- REQUIREMENT -
Find all lines in the listing that include the word "negb", then copy them.

- EXERCISE DATA -
(* ===== verification/Platform.v ===== *)
(** * [src/Noriko/platform.c], [platform/windows/winrng.c]: what is known about the build, and the random seed

    The information a caller asks for is copied into its buffer, as bytes; where the
    string literals lie and how the build is configured are parameters.  The seed of the
    random numbers comes from [rand_s], of which only the values are seen. *)
From S2P Require Import Prelude CStr Util Log Error.

(** ** Platform information *)
Definition NK_VER_MAJOR : Z := 0.
Definition NK_VER_MINOR : Z := 0.
Definition NK_VER_PATCH : Z := 1.
Definition NK_VER_ITER : Z := 1.
Definition NK_PRODUCT_ARCHITECTURE : Z := 64.
Definition NK_PRODUCT_NAME : list Z := bytes_of "Noriko".
Definition NK_PRODUCT_COPYRIGHT : list Z := bytes_of "(c) 2024 TophUwO <tophuwo01@gmail.com>. All rights reserved.".
Definition NK_PRODUCT_PLATFORM : list Z := bytes_of "Microsoft Windows".
Definition NK_PRODUCT_VERSION : list Z :=
  print_int NK_VER_MAJOR ++ bytes_of "." ++ print_int NK_VER_MINOR ++ bytes_of "." ++ print_int NK_VER_PATCH ++ bytes_of "-" ++ print_int NK_VER_ITER.
(** The configuration, [_MSC_VER], [__DATE__] and [__TIME__] of a build. *)
Record Build := mkBuild { NK_PRODUCT_CONFIGURATION : list Z; NK_PRODUCT_BTOOLS_VER : Z; build_date : list Z; build_time : list Z }.
Definition sizeof_PlatformInformation : Z := 176.

Section info.
Context (addr : list Z → Z) (B : Build).
Definition NK_PRODUCT_BTOOLS : list Z := bytes_of "Microsoft Visual C v" ++ print_int (NK_PRODUCT_BTOOLS_VER B).
Definition NK_PRODUCT_INFOSTR : list Z :=
  NK_PRODUCT_NAME ++ bytes_of " " ++ NK_PRODUCT_VERSION ++ bytes_of " :: " ++ NK_PRODUCT_PLATFORM ++ bytes_of " (" ++
  print_int NK_PRODUCT_ARCHITECTURE ++ bytes_of "-bit) - " ++ NK_PRODUCT_CONFIGURATION B.
(** [NK_MAKE_STRING_VIEW]. *)
Definition view_bytes (s : list Z) : list Z := le_bytes 8 (addr s) ++ le_bytes 8 (Z.of_nat (length s)).
Definition gl_c_PlatformInfo : list Z :=
  le_bytes 8 sizeof_PlatformInformation ++
  concat (le_bytes 4 <$> [NK_VER_MAJOR; NK_VER_MINOR; NK_VER_PATCH; NK_VER_ITER; NK_PRODUCT_ARCHITECTURE; NK_PRODUCT_BTOOLS_VER B]) ++
  concat (view_bytes <$> [NK_PRODUCT_NAME; NK_PRODUCT_VERSION; NK_PRODUCT_COPYRIGHT; NK_PRODUCT_CONFIGURATION B; NK_PRODUCT_BTOOLS;
                          NK_PRODUCT_PLATFORM; NK_PRODUCT_INFOSTR; build_date B; build_time B]).
(** [platformInfoPtr] is the memory of the caller's buffer. *)
Definition NkQueryPlatformInformation (platformInfoPtr : list Z) : outcome (list Z) :=
  size ← buf_read platformInfoPtr 0 8;
  let m_structSize := le_value size in
  NK_ASSERT (negb (m_structSize =? 0)) NkErr_InOutParameter;;
  let actSize := NK_MIN sizeof_PlatformInformation m_structSize in
  src ← buf_read gl_c_PlatformInfo 0 actSize;
  platformInfoPtr ← buf_write platformInfoPtr 0 src;
  buf_write platformInfoPtr 0 (le_bytes 8 actSize).
End info.

(** ** The random seed *)
Section seed.
Context {Rng : Type} (rand_s : Rng → Z * Rng).
Fixpoint seed_loop (n : nat) (i : Z) (randSeedBuf : list Z) (s : Rng) : outcome (list Z * Rng) :=
  match n with
  | O => Ret (randSeedBuf, s)
  | S n =>
      let '(v, s) := rand_s s in
      randSeedBuf ← buf_write randSeedBuf (4 * i) (le_bytes 4 v);
      seed_loop n (i + 1) randSeedBuf s
  end.
Definition PRNG_GenerateSeed (sizeInBytes : Z) (randSeedBuf : list Z) (s : Rng) : outcome (NkErrorCode * list Z * Rng) :=
  NK_ASSERT (sizeInBytes >? 0) NkErr_InParameter;;
  '(b, s) ← seed_loop (Z.to_nat (sizeInBytes / 4)) 0 randSeedBuf s;
  Ret (NkErr_Ok, b, s).
(** The startup function of the component, with the seed made here. *)
Definition PRNG_Startup_seeded (m_seedArr : list Z) (s : Rng) : outcome (NkErrorCode * RngContext * Rng) :=
  '(e, b, s) ← PRNG_GenerateSeed (Z.of_nat (length m_seedArr)) m_seedArr s;
  Ret (PRNG_Startup (e, b), s).
End seed.

(** ** What the caller of [NkQueryPlatformInformation] gets *)
Section proofs.
Context (addr : list Z → Z) (B : Build).
Lemma info_length : length (gl_c_PlatformInfo addr B) = Z.to_nat sizeof_PlatformInformation.
Proof. reflexivity. Qed.

(** A caller that says how large its buffer is gets the information up to that size and the size that was
    really written in the first field; what lies behind in a larger buffer is left alone, and a smaller buffer,
    of an older version of the structure, is not overrun. *)
Theorem platform_information buf :
  8 ≤ le_value (take 8 buf) ≤ Z.of_nat (length buf) →
  let actSize := NK_MIN sizeof_PlatformInformation (le_value (take 8 buf)) in
  NkQueryPlatformInformation addr B buf =
    Ret (le_bytes 8 actSize ++ take (Z.to_nat actSize - 8) (drop 8 (gl_c_PlatformInfo addr B)) ++ drop (Z.to_nat actSize) buf).
Proof.
  intros Hs. cbv zeta. unfold NkQueryPlatformInformation. rewrite buf_read_in by lia. step. change (Z.to_nat 8) with 8%nat.
  change (Z.to_nat 0) with 0%nat. rewrite drop_0. destruct (Z.eqb_spec (le_value (take 8 buf)) 0) as [|Hne]; [lia|]. cbn [negb NK_ASSERT]. step.
  set (sz := le_value (take 8 buf)) in *. rewrite NK_MIN_spec. set (n := sizeof_PlatformInformation `min` sz).
  assert (Hn : 8 ≤ n ≤ 176 ∧ n ≤ sz) by (unfold n, sizeof_PlatformInformation; lia).
  pose proof info_length as Hl. unfold sizeof_PlatformInformation in Hl.
  rewrite buf_read_in by lia. step. rewrite drop_0.
  assert (Ht : length (take (Z.to_nat n) (gl_c_PlatformInfo addr B)) = Z.to_nat n) by (rewrite length_take; lia).
  rewrite buf_write_in by lia. step. rewrite Ht. cbn [take app Z.to_nat]. rewrite Nat.add_0_l.
  rewrite buf_write_in by (rewrite ?length_app, ?length_le_bytes, ?Ht, ?length_drop; lia).
  rewrite length_le_bytes. change (Z.to_nat 0) with 0%nat. rewrite !take_0, !app_nil_l, Nat.add_0_l.
  rewrite drop_app_le by lia. by rewrite skipn_firstn_comm.
Qed.
End proofs.

(** ** What the seed is made of *)
Section seed_proofs.
Context {Rng : Type} (rand_s : Rng → Z * Rng).
(** The values of [n] calls, and the state after them. *)
Fixpoint draws (n : nat) (s : Rng) : list Z * Rng :=
  match n with
  | O => ([], s)
  | S n => let '(v, s) := rand_s s in let '(vs, s) := draws n s in (v :: vs, s)
  end.
Lemma draws_length n s : length (draws n s).1 = n.
Proof. revert s. induction n as [|n IH]; intros s; [done|]. cbn. destruct (rand_s s) as [v s1]. specialize (IH s1). destruct (draws n s1). cbn in *. lia. Qed.
Lemma seed_loop_spec n filled rest s :
  (4 * n ≤ length rest)%nat → (4 | Z.of_nat (length filled)) →
  seed_loop rand_s n (Z.of_nat (length filled) / 4) (filled ++ rest) s =
    Ret (filled ++ concat (le_bytes 4 <$> (draws n s).1) ++ drop (4 * n) rest, (draws n s).2).
Proof.
  revert filled rest s. induction n as [|n IH]; intros filled rest s Hlen [k Hk]; [done|]. cbn [seed_loop draws].
  destruct (rand_s s) as [v s1]. assert (Hq : 4 * (Z.of_nat (length filled) / 4) = Z.of_nat (length filled)) by (rewrite Hk, Z.div_mul; lia).
  rewrite Hq, buf_write_in by (rewrite ?length_app, ?length_le_bytes; lia). step. rewrite Nat2Z.id, take_app_length, length_le_bytes, drop_app_add.
  rewrite app_assoc. replace (Z.of_nat (length filled) / 4 + 1) with (Z.of_nat (length (filled ++ le_bytes 4 v)) / 4).
  2: { rewrite length_app, length_le_bytes, Nat2Z.inj_add, Hk. change (Z.of_nat 4) with 4. Z.to_euclidean_division_equations; lia. }
  rewrite IH.
  - destruct (draws n s1) as [vs s2]. cbn [fst snd fmap list_fmap concat]. rewrite <- !app_assoc, drop_drop. by rewrite Nat.mul_succ_r, (Nat.add_comm (4 * n)).
  - rewrite length_drop. lia.
  - exists (k + 1). rewrite length_app, length_le_bytes. lia.
Qed.
(** Bytes at the end that make no whole number are not touched. *)
Lemma seed_spec buf s :
  (0 < length buf)%nat → let n := (length buf / 4)%nat in
  PRNG_GenerateSeed rand_s (Z.of_nat (length buf)) buf s =
    Ret (NkErr_Ok, concat (le_bytes 4 <$> (draws n s).1) ++ drop (4 * n) buf, (draws n s).2).
Proof.
  intros Hl. cbv zeta. unfold PRNG_GenerateSeed. destruct (Z.gtb_spec (Z.of_nat (length buf)) 0); [|lia]. cbn [NK_ASSERT]. step.
  replace (Z.to_nat (Z.of_nat (length buf) / 4)) with (length buf / 4)%nat by (rewrite <- (Nat2Z.id (_ / 4)); f_equal; by rewrite Nat2Z.inj_div).
  pose proof (seed_loop_spec (length buf / 4) [] buf s) as E. cbn [length app] in E. change (Z.of_nat 0 / 4) with 0 in E. rewrite E; [done| |exists 0; lia].
  apply Nat.Div0.mul_div_le.
Qed.
Lemma le_value_app a b : le_value (a ++ b) = le_value a + 2 ^ (8 * Z.of_nat (length a)) * le_value b.
Proof.
  induction a as [|x a IH]; cbn [app le_value length]; [change (8 * Z.of_nat 0) with 0; lia|].
  rewrite IH. replace (8 * Z.of_nat (S (length a))) with (8 + 8 * Z.of_nat (length a)) by lia. rewrite Z.pow_add_r by lia. lia.
Qed.
(** The word in the middle of the seed. *)
Lemma word_pair pre x y post :
  le_value (take 8 (drop (length pre) (pre ++ le_bytes 4 x ++ le_bytes 4 y ++ post))) = u32 x + 2 ^ 32 * u32 y.
Proof. rewrite drop_app_length. change (take 8 _) with (le_bytes 4 x ++ le_bytes 4 y). by rewrite le_value_app, !le_value_bytes, length_le_bytes. Qed.
(** The generator starts from eight fresh random numbers, two in each of its words, whatever its memory
    held before. *)
Theorem random_seed_fresh seedArr s v0 v1 v2 v3 v4 v5 v6 v7 s' :
  length seedArr = 32%nat → draws 8 s = ([v0; v1; v2; v3; v4; v5; v6; v7], s') →
  PRNG_Startup_seeded rand_s seedArr s =
    Ret (NkErr_Ok, mkRng (u32 v0 + 2 ^ 32 * u32 v1) (u32 v2 + 2 ^ 32 * u32 v3) (u32 v4 + 2 ^ 32 * u32 v5) (u32 v6 + 2 ^ 32 * u32 v7), s').
Proof.
  intros Hl Hd. unfold PRNG_Startup_seeded. rewrite seed_spec by lia. rewrite Hl. change (32 / 4)%nat with 8%nat. rewrite Hd. step.
  cbn [fst snd fmap list_fmap concat]. change (4 * 8)%nat with 32%nat. rewrite drop_ge, app_nil_r by lia.
  unfold PRNG_Startup. pose (b := le_bytes 4). do 3 f_equal. f_equal.
  - exact (word_pair [] v0 v1 (b v2 ++ b v3 ++ b v4 ++ b v5 ++ b v6 ++ b v7)).
  - exact (word_pair (b v0 ++ b v1) v2 v3 (b v4 ++ b v5 ++ b v6 ++ b v7)).
  - exact (word_pair (b v0 ++ b v1 ++ b v2 ++ b v3) v4 v5 (b v6 ++ b v7)).
  - exact (word_pair (b v0 ++ b v1 ++ b v2 ++ b v3 ++ b v4 ++ b v5) v6 v7 []).
Qed.
End seed_proofs.

(** ** A build, a generator that counts *)
Definition toy_build : Build := mkBuild (bytes_of "Debug") 1942 (bytes_of "Jan  1 2025") (bytes_of "12:00:00").
Definition toy_buffer (n : Z) (len : nat) : list Z := le_bytes 8 n ++ replicate (len - 8) 0xCC.
(** An old caller, whose structure ends behind the version numbers, in the middle of its stack. *)
Lemma platform_information_witness :
  NkQueryPlatformInformation (λ s, 4096) toy_build (toy_buffer 24 40) =
    Ret (le_bytes 8 24 ++ take 16 (drop 8 (gl_c_PlatformInfo (λ s, 4096) toy_build)) ++ replicate 16 0xCC).
Proof.
  rewrite (platform_information (λ s, 4096) toy_build (toy_buffer 24 40)); [by vm_compute|].
  split; apply Z.leb_le; vm_compute; reflexivity.
Defined.
Lemma random_seed_fresh_witness :
  PRNG_Startup_seeded (λ s, (s, s + 1)) (replicate 32 0) 1 =
    Ret (NkErr_Ok, mkRng (1 + 2 ^ 32 * 2) (3 + 2 ^ 32 * 4) (5 + 2 ^ 32 * 6) (7 + 2 ^ 32 * 8), 9).
Proof.
  rewrite (random_seed_fresh (λ s, (s, s + 1)) (replicate 32 0) 1 1 2 3 4 5 6 7 8 9); [reflexivity|reflexivity|reflexivity].
Defined.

- TASK ANSWER -
  NK_ASSERT (negb (m_structSize =? 0)) NkErr_InOutParameter;;
  change (Z.to_nat 0) with 0%nat. rewrite drop_0. destruct (Z.eqb_spec (le_value (take 8 buf)) 0) as [|Hne]; [lia|]. cbn [negb NK_ASSERT]. step.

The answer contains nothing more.